[Saved entries]
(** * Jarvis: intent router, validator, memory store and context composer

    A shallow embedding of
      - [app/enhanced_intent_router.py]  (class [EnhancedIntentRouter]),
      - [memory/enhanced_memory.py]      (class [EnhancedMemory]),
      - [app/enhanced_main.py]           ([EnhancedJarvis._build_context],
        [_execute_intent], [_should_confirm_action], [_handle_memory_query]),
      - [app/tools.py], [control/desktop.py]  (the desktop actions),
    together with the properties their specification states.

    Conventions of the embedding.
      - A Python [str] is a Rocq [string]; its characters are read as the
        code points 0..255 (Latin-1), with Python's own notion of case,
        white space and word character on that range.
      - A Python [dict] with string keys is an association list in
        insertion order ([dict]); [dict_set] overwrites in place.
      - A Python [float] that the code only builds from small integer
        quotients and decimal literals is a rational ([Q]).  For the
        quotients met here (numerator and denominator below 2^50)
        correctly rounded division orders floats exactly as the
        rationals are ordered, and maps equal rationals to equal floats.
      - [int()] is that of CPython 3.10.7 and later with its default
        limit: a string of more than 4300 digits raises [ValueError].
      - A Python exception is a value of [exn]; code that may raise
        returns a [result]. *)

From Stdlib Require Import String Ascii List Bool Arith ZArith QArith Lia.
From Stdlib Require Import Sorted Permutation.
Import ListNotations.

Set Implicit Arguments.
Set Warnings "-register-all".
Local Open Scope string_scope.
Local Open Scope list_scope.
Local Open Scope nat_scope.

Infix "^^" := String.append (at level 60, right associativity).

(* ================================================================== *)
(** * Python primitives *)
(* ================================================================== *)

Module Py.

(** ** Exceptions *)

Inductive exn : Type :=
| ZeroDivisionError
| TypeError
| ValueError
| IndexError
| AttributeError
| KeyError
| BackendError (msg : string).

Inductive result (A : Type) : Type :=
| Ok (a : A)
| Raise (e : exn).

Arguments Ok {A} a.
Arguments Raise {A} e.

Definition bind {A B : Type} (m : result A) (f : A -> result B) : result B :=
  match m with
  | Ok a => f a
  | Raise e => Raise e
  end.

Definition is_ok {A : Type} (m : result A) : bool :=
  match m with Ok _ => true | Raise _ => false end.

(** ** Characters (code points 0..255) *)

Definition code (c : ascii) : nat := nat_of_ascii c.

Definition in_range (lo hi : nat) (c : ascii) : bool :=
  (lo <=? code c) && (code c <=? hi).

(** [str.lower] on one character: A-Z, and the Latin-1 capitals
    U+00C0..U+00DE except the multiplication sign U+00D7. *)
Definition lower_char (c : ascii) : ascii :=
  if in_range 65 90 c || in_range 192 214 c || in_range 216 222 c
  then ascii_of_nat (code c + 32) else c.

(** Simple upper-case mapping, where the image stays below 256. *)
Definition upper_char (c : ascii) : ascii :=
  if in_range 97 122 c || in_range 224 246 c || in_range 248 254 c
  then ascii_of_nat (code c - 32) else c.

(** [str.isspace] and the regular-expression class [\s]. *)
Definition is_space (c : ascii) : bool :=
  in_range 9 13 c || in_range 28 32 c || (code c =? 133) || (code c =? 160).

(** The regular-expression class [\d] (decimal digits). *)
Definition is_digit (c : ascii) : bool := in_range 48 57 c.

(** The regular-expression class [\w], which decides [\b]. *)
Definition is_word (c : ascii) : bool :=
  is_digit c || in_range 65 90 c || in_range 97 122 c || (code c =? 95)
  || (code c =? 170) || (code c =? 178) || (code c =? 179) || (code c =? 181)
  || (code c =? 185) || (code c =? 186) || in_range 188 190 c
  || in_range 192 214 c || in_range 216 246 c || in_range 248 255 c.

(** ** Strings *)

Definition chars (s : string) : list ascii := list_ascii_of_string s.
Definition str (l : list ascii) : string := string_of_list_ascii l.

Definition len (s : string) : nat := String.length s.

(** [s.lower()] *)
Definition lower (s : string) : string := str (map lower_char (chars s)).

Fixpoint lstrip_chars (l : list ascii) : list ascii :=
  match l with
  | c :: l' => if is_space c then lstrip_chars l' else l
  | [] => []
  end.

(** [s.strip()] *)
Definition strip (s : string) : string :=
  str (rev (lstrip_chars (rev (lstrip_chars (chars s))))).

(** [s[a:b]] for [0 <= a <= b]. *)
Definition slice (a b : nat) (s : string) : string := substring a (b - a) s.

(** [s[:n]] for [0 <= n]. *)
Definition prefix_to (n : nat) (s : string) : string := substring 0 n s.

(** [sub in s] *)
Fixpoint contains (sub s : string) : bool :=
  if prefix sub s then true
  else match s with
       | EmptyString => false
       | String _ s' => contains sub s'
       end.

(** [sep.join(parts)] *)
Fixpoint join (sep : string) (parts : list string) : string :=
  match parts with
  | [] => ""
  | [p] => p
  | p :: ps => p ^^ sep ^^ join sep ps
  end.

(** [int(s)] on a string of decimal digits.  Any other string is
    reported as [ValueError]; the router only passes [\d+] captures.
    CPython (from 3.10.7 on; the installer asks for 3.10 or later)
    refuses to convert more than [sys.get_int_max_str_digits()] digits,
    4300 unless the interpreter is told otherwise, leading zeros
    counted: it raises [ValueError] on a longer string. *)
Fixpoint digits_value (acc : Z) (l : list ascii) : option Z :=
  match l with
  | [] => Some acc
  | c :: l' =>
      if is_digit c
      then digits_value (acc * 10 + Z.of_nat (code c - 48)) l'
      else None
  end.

What to produce ▸ List every line above containing the word "Stdlib".

Completed task ▸
From Stdlib Require Import String Ascii List Bool Arith ZArith QArith Lia.
From Stdlib Require Import Sorted Permutation.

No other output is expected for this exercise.